### EXERCISE INSTRUCTIONS
Check each line of the data below for the string "pose", then state how many have it and nothing else.

### EXERCISE MATERIAL
----------------
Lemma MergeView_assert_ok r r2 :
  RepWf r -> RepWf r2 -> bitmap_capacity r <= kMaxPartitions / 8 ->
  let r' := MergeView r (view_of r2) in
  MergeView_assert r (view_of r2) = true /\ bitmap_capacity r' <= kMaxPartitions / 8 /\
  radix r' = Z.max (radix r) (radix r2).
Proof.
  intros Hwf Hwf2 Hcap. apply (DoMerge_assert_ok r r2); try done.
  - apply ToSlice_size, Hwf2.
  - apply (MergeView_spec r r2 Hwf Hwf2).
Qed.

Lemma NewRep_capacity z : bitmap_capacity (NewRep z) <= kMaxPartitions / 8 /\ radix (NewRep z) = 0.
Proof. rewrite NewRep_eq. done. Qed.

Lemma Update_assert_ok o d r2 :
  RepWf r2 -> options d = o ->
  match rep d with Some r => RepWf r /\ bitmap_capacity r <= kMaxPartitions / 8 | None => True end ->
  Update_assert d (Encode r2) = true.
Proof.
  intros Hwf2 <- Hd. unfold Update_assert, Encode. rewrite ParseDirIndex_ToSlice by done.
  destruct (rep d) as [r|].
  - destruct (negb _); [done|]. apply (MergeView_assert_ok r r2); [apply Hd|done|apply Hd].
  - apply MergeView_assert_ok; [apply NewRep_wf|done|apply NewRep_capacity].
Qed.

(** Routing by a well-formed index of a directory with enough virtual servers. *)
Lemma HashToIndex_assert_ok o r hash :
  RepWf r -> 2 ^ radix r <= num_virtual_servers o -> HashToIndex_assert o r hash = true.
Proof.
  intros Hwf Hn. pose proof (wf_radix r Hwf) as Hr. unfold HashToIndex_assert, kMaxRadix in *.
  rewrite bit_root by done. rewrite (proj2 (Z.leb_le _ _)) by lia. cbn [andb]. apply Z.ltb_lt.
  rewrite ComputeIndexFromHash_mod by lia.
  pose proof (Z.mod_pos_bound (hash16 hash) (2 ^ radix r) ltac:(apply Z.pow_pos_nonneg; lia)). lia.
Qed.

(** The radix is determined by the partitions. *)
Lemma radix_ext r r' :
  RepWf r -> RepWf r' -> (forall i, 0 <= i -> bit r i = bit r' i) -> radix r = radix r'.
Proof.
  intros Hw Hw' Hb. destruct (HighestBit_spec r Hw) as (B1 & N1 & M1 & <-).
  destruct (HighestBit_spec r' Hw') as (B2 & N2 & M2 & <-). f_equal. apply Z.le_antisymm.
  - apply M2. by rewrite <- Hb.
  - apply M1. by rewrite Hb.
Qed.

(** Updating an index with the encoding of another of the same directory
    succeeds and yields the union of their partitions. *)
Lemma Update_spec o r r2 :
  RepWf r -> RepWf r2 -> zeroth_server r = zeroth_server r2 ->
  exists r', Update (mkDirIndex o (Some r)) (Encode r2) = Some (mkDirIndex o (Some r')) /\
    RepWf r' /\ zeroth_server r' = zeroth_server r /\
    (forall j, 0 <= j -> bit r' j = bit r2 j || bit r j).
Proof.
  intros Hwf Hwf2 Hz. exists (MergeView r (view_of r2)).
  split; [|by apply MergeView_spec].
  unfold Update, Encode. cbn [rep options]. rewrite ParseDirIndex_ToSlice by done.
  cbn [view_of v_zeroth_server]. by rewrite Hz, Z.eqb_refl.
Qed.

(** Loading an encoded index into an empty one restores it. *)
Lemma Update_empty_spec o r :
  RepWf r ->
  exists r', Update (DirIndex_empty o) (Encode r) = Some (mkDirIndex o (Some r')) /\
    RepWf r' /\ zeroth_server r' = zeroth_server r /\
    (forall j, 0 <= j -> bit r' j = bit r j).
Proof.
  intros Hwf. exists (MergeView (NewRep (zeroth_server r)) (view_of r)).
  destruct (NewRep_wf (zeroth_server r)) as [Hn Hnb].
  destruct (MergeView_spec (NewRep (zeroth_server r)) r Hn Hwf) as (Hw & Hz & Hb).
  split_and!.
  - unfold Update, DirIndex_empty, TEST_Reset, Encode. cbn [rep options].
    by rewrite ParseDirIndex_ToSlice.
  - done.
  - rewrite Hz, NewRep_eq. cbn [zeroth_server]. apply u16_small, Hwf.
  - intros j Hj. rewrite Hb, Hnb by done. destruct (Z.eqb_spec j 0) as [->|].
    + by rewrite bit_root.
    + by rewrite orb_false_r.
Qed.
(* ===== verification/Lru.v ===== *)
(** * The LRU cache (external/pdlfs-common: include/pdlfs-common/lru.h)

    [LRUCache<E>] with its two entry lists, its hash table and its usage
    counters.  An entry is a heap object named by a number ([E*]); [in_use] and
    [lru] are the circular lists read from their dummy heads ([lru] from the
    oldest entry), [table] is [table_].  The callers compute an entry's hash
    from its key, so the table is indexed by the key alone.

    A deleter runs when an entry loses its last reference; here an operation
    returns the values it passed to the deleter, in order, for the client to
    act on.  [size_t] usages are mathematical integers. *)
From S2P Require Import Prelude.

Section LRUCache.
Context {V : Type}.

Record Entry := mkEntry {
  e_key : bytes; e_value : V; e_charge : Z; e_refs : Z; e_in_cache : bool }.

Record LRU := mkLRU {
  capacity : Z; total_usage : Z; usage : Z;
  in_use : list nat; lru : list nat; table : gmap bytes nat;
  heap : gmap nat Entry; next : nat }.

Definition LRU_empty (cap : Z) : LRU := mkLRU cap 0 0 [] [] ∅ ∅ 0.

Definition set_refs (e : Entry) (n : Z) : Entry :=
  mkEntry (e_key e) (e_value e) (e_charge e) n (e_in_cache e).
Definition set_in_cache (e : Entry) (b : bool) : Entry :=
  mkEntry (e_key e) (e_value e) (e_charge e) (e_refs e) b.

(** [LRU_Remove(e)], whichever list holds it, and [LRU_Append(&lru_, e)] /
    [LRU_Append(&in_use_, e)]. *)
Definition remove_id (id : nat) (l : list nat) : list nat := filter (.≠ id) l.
----------------
### RESPONSE BOX
2